Honestly? It was understandable. Budgets were tighter, buying cycles were slower, and every team from sales to success heard the same
executive message: “Protect what we already have.”
But 2024 is not a year to stay in bunker mode. The market has changed again. Customers still care about price, but they care even more
about outcomes. AI raised expectations. Loyalty got harder to earn and easier to lose. And growth now belongs to teams that can do two
things at the same time: defend their base and expand it with precision.
This article is your practical, plain-English playbook for that shift. We’ll break down why “hiding inside the base” was a temporary
strategy, what “growing the base” actually means, and how to execute it with clear priorities, better metrics, and fewer random acts
of marketing panic.
The Shift in One Sentence
2023 was survival through retention pressure; 2024 must be growth through trust, relevance, and measurable customer value.
What “Hiding Inside the Base” Looked Like in 2023
1) Revenue protection over revenue creation
Teams leaned heavily on renewals, upsells, and price increases. New-logo acquisition got harder, so organizations tried to win by
squeezing more value from customers they already had. In many cases, this kept businesses alive.

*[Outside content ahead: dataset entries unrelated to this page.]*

(** ** The tunnel and the Credential Broker *)

(** The options of the tunnel client, and what an error of its creation
    does. *)
Lemma RunE_tunnel w args files :
  wp (RunE w args) (λ r s',
    ∀ opts, opts ∈ proxies (trace s') →
      ∃ d b,
        lookups (trace s') = [(Organization w, d, b)] ∧
        opts = {| proxy.LocalAddr :=
                    if decide (flag_localAddr w ≠ "") then flag_localAddr w
                    else "127.0.0.1:0";
                  proxy.RemoteAddr := flag_remoteAddr w;
                  proxy.Instance := Organization w +:+ "/" +:+ d +:+ "/" +:+ b;
                  proxy.LoggerDebug := Debug w |} ∧
        ∀ err, proxy_NewClient w opts = Some err →
               r = Return (errorString ("couldn't create proxy client: " +:+ Error err)) ∧
               tunnel_calls (trace s') = [EvProxyNew opts] ∧
               statuses (trace s') = [] ∧ fs s' = files) (initial files).
Proof.
  unfold RunE. wp_run.
  all: st_rewrite; cases_libs.
  all: intros opts Hin; tr_simpl_in Hin.
  all: try (apply elem_of_nil in Hin; contradiction).
  all: apply list_elem_of_singleton in Hin; subst opts.
  all: do 2 eexists; split; [reflexivity|]; split; [reflexivity|].
  all: intros err' Hnew; try congruence.
  all: repeat split; try reflexivity; congruence.
Qed.

(** X26: The tunnel client is created for the instance
    organization/database/branch of the target, on the local address of
    the flag, or on 127.0.0.1 with a port chosen by the system when the
    flag is empty, and with the remote address of the flag. *)
Theorem RunE_tunnel_options w args files opts :
  EvProxyNew opts ∈ trace (session w args files).2 →
  ∃ d b,
    lookups (trace (session w args files).2) = [(Organization w, d, b)] ∧
    proxy.Instance opts = Organization w +:+ "/" +:+ d +:+ "/" +:+ b ∧
    proxy.LocalAddr opts =
      (if decide (flag_localAddr w = "") then "127.0.0.1:0" else flag_localAddr w) ∧
    proxy.RemoteAddr opts = flag_remoteAddr w ∧
    proxy.LoggerDebug opts = Debug w.
Proof.
  intros Hin.
  assert (opts ∈ proxies (trace (session w args files).2)) as Hopts.
  { unfold proxies. apply list_elem_of_omap. exists (EvProxyNew opts). auto. }
  destruct (RunE_tunnel w args files opts Hopts) as (d & b & Hlook & -> & _).
  exists d, b. repeat split; try assumption. simpl.
  destruct (decide (flag_localAddr w ≠ "")), (decide (flag_localAddr w = ""));
    try reflexivity; contradiction.
Qed.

In some cases, it quietly damaged
customer goodwill.
2) Expansion became the hero metric
Net revenue retention (NRR), expansion ARR, and logo retention moved from “important” to “existential.” Leaders discovered that when
acquisition gets expensive, customer base economics become your life raft. The problem? A life raft is not a speedboat.
3) CAC anxiety everywhere
Most growth leaders felt this in their bones: paid channels got pricier, conversion paths got noisier, and pipeline quality became
less predictable. Hiding inside the base can temporarily mask customer acquisition inefficiency, but it can’t fix it.
4) Trust got fragile
Consumers and business buyers became more skeptical about how brands use data and AI. If your growth playbook relies on “friction by design”

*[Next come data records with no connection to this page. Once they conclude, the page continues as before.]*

(** X6: [plt.show] is called exactly when the call ends normally, and then
    once, as the last drawing call.  A call that raises, for an empty
    sample or for a failed quantile request, never shows the figure. *)
Theorem show_exactly_on_success
    (norm : norm_provider) (control experimental : loc) (alpha : R) (tails : Z)
    (w : world) :
  let call := plot_cvr_distributions norm control experimental alpha tails in
  (outcome call w = Ok tt <-> In Show (drawn call w))
  /\ (outcome call w = Ok tt ->
      filter is_show (drawn call w) = [Show] /\ last (drawn call w) Legend = Show).
Proof.
  intros call.
  assert (Hcases :
            (outcome call w = Ok tt /\ filter is_show (drawn call w) = [Show]
             /\ last (drawn call w) Legend = Show)
            \/ (outcome call w <> Ok tt /\ filter is_show (drawn call w) = [])).
  { destruct (heap w control) as [| c cs] eqn:Hc.
    { right. unfold outcome, drawn, exec, call.
      rewrite plot_empty by auto. cbn [fst snd]. rewrite skipn_all.
      split; [discriminate | reflexivity]. }
    destruct (heap w experimental) as [| e es] eqn:He.
    { right. unfold outcome, drawn, exec, call.
      rewrite plot_empty by auto. cbn [fst snd]. rewrite skipn_all.
      split; [discriminate | reflexivity]. }
    destruct (plot_drawn norm control experimental alpha tails w)
      as (r & ts & _ & Hts & Hr & Hd); [congruence | congruence |].
    fold call in Hr, Hd. rewrite Hr, Hd.
    destruct r as [[] | err].
    - left. split; [reflexivity |].
      destruct (annotations_shape
                  (frame_of norm (heap w control) (heap w experimental)))
        as (_ & _ & _ & _ & Hs & Hl & _).
      split.
      + now rewrite !filter_app, filter_show_curves, (filter_tail_calls ts Hts), Hs.
      + rewrite app_assoc, last_app_nonempty by apply annotations_nonempty.
        exact Hl.
    - right. split; [discriminate |].
      now rewrite !filter_app, filter_show_curves, (filter_tail_calls ts Hts). }
  split.
  - split.
    + intros Hok. destruct Hcases as [(_ & Hf & _) | (Hno & _)]; [| contradiction].
      assert (Hin : In Show (filter is_show (drawn call w))) by (rewrite Hf; now left).
      now apply filter_In in Hin.
    + intros Hin. destruct Hcases as [(Hok & _) | (_ & Hf)]; [exact Hok |].
      assert (Hin' : In Show (filter is_show (drawn call w)))
        by (apply filter_In; split; [exact Hin | reflexivity]).
      rewrite Hf in Hin'. contradiction.
  - intros Hok. destruct Hcases as [(_ & Hf & Hl) | (Hno & _)]; [| contradiction].
    split; assumption.
Qed.

Lemma show_exactly_on_success_witness :
  let w := sample_world [1; 0; 1; 0]%Z [1; 1; 1; 0]%Z in
  let call := plot_cvr_distributions normal 0 1 0.05 2 in
  outcome call w = Ok tt
  /\ In Show (drawn call w)
  /\ filter is_show (drawn call w) = [Show]
  /\ last (drawn call w) Legend = Show.
Proof.
  intros w call.
  pose proof (show_exactly_on_success normal 0 1 0.05 2 w) as [Hiff Hlast].
  split; [exact normal_call_succeeds |].
  split; [exact (proj1 Hiff normal_call_succeeds) |].
  exact (Hlast normal_call_succeeds).
Defined.

(** X7: on non-empty samples, when the first quantile request fails (at
    [1 - alpha/2] for [tails = 2], at [1 - alpha] otherwise) the call raises
    that error after having created the figure and drawn the two curves,
    and nothing more.  Over a provider that answers [DomainError] to every
    probability outside (0,1) and a value to every probability inside,
    this is the only way a call on non-empty samples fails: whenever it
    raises, the error is [DomainError] and exactly the figure and the two
    curves have been drawn. *)
Theorem failed_quantile_leaves_partial_chart
    (norm : norm_provider) (control experimental : loc) (alpha : R) (tails : Z)
    (w : world) :
  heap w control <> [] -> heap w experimental <> [] ->
  let call := plot_cvr_distributions norm control experimental alpha tails in
  exists f,
    statistics norm control experimental w = (Ok f, w)
    /\ let mu := control_cvr f in
       let sd := population_std f in
       let curves_only :=
         [ Subplots 12 6;
           Plot (x_control f) (y_control f) "control" "grey";
           Plot (x_experimental f) (y_experimental f) "experimental" "green" ] in
       (forall e,
           ppf norm mu sd (if Z.eqb tails 2 then 1 - alpha / 2 else 1 - alpha) = Err e ->
           outcome call w = Err e /\ drawn call w = curves_only)
       /\ (rejects_outside_unit_interval norm ->
           forall e,
             outcome call w = Err e ->
             e = DomainError /\ drawn call w = curves_only).
Proof.
  intros Hc He call.
  set (f := frame_of norm (heap w control) (heap w experimental)).
  exists f. split; [now apply statistics_nonempty |].
  assert (Hrun : forall e ts,
             appends (draw_tails norm f alpha tails) (Err e) ts ->
             outcome call w = Err e /\ drawn call w = curves f ++ ts).
  { intros e ts Hts. apply render_err in Hts.
    unfold outcome, drawn, exec, call. rewrite plot_nonempty by assumption.
    fold f. rewrite Hts. cbn [fst snd]. now rewrite skipn_extend. }
  intros mu sd curves_only.
  assert (Hfirst : forall e,
             ppf norm mu sd (if Z.eqb tails 2 then 1 - alpha / 2 else 1 - alpha) = Err e ->
             outcome call w = Err e /\ drawn call w = curves_only).
  { intros e Hq. destruct (Z.eqb tails 2) eqn:Ht.
    + apply Z.eqb_eq in Ht. subst tails.
      destruct (Hrun e [] (draw_tails_two_upper_fails norm f alpha e Hq)) as [Ho Hd].
      split; [exact Ho |]. rewrite Hd. apply app_nil_r.
    + apply Z.eqb_neq in Ht.
      destruct (Hrun e [] (draw_tails_one_fails norm f alpha tails e Ht Hq)) as [Ho Hd].
      split; [exact Ho |]. rewrite Hd. apply app_nil_r. }
  split; [exact Hfirst |].
  intros Hn e Hout.
  assert (Hcall : outcome call w = outcome (render norm f alpha tails) w).
  { unfold outcome, call. now rewrite plot_nonempty. }
  set (q := if Z.eqb tails 2 then 1 - alpha / 2 else 1 - alpha) in *.
  destruct (Rlt_dec 0 q) as [Hq0 | Hq0]; [destruct (Rlt_dec q 1) as [Hq1 | Hq1] |].
  - (* the first request is inside (0,1): so are the others, and the call ends normally *)
    exfalso. rewrite Hcall in Hout. unfold q in *.
    destruct (Z.eqb tails 2) eqn:Ht.
    + apply Z.eqb_eq in Ht. subst tails.
      rewrite render_two_tailed_outcome in Hout.
      rewrite !(after_inside norm Hn) in Hout by lra. discriminate.
    + apply Z.eqb_neq in Ht.
      rewrite (render_one_tailed_outcome norm f alpha tails w Ht) in Hout.
      rewrite !(after_inside norm Hn) in Hout by lra. discriminate.
  - assert (Hq : ppf norm mu sd q = Err DomainError)
      by (apply (proj2 (Hn mu sd q)); lra).
    destruct (Hfirst DomainError Hq) as [Ho Hd].
    rewrite Ho in Hout. split; [congruence | exact Hd].
  - assert (Hq : ppf norm mu sd q = Err DomainError)
      by (apply (proj2 (Hn mu sd q)); lra).
    destruct (Hfirst DomainError Hq) as [Ho Hd].
    rewrite Ho in Hout. split; [congruence | exact Hd].
Qed.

(hard-to-cancel flows, unclear pricing, vague product value), you may protect short-term revenue while poisoning long-term loyalty.
Why 2024 Has to Be Different
“Grow the base” does not mean “sell harder to the same people.” It means building a business where your current customers generate
compounding value through renewals, advocacy, and expansion while your go-to-market engine brings in healthy new logos.
Think greenhouse, not bunker.
The new growth reality
- Retention is still essential, but retention alone is no longer enough to carry ambitious growth targets.
- Expansion must be earned through better outcomes, not pressure tactics.
- New-logo growth must return, especially in segments where your product now has clearer differentiation.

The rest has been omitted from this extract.